Aim of the task:
Please copy every line from the records below that contains the string "LocalAnswer".

The records:
(* ===== verification/LocalSpec.v ===== *)
(** * What the local answers promise

    Every record of an answer comes from the configuration or from a record of
    the cache that is alive, the aliases form a chain from the question to the
    name of the other records, and answering leaves what the cache has to say
    as it is. *)

From Stdlib Require Import ZArith Lia String.
From stdpp Require Import base numbers list option sets.
From S2P Require Import Prelude ByteCursor DnsProtocol Rfc1035 Types Arpa Lru Metrics Cache StdText Server DomainMatch Records Domain LocalAnswer.

#[local] Open Scope Z_scope.
Create HintDb local.

(** The aliases passed on the way from one name to another. *)
Fixpoint alias_chain `{UnicodeTables} (from : str) (aliases : list DnsRr) (to : str) : Prop :=
  match aliases with
  | [] => from = to
  | rr :: rest => r_name rr = from /\ rtype rr = 5 /\ class rr = 1 /\
                  exists target, rdata rr = write_name [] target /\ alias_chain (to_lowercase target) rest to
  end.

Section Spec.
Context `{UnicodeTables} {L : Lru CacheKey CacheRecord} (cfg : LocalConfig) (now : Instant) (m : Counters) (c0 : DnsCache).
Hypothesis c0_wf : wf c0.

(** A record of the configuration for the name. *)
Inductive configured (name : str) : DnsRr -> Prop :=
| conf_cname a : a ∈ lc_cnames cfg -> to_lowercase (cn_alias a) = name ->
  configured name (in_rr name 5 (lc_local_ttl cfg) (write_name [] (cn_target a)))
| conf_txt t rr : t ∈ lc_txt cfg -> to_lowercase (txt_name t) = name -> txt_rr cfg m name t = Some rr -> configured name rr
| conf_rr t : t ∈ lc_rr cfg -> to_lowercase (txt_name t) = name -> configured name (in_rr name (txt_class t) (lc_local_ttl cfg) (txt_txt t))
| conf_ptr p : p ∈ lc_ptr cfg -> to_lowercase (ptr_name p) = name -> configured name (LocalAnswer.ptr_rr name (lc_local_ttl cfg) (ptr_ptr p))
| conf_host_ptr addr h host : in_arpa_name_2_addr name = Some addr -> h ∈ lc_hosts cfg -> host_has addr h = true ->
  head (hr_names h) = Some host -> configured name (LocalAnswer.ptr_rr name (lc_local_ttl cfg) host)
| conf_synth_ptr addr host : in_arpa_name_2_addr name = Some addr -> synth_ptr cfg addr = Some host ->
  configured name (LocalAnswer.ptr_rr name (lc_local_ttl cfg) host)
| conf_host (v6 : bool) a h n : h ∈ lc_hosts cfg -> n ∈ hr_names h -> to_lowercase n = name ->
  (if v6 then hr_addr6 h else hr_addr4 h) = Some a -> configured name (addr_rr v6 name (lc_local_ttl cfg) a)
| conf_synth v6 a : synth_addr cfg v6 name = Val (Some a) -> configured name (addr_rr v6 name (lc_local_ttl cfg) a)
| conf_mx r : r ∈ lc_mx cfg -> mx_is_srv r = false -> to_lowercase (mx_name r) = name ->
  configured name (in_rr name 15 (lc_local_ttl cfg) (write_name (to_be 2 (mx_priority r)) (mx_target r)))
| conf_srv r : r ∈ lc_mx cfg -> mx_is_srv r = true -> to_lowercase (mx_name r) = name ->
  configured name (in_rr name 33 (lc_local_ttl cfg) (write_name (to_be 2 (mx_priority r) ++ to_be 2 (mx_weight r) ++ to_be 2 (mx_srv_port r)) (mx_target r)))
| conf_naptr n rd : n ∈ lc_naptr cfg -> to_lowercase (na_name n) = name -> configured name (in_rr name 35 (lc_local_ttl cfg) rd)
| conf_literal wanted first last flags rr : lookup (lc_address_servers cfg) name wanted = Val (Some (first, last)) ->
  rr ∈ make_local_answer (lc_address_servers cfg) (lc_address_list cfg) first last flags name (lc_local_ttl cfg) -> configured name rr.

Written reply:
From S2P Require Import Prelude ByteCursor DnsProtocol Rfc1035 Types Arpa Lru Metrics Cache StdText Server DomainMatch Records Domain LocalAnswer.
| conf_ptr p : p ∈ lc_ptr cfg -> to_lowercase (ptr_name p) = name -> configured name (LocalAnswer.ptr_rr name (lc_local_ttl cfg) (ptr_ptr p))
  head (hr_names h) = Some host -> configured name (LocalAnswer.ptr_rr name (lc_local_ttl cfg) host)
  configured name (LocalAnswer.ptr_rr name (lc_local_ttl cfg) host)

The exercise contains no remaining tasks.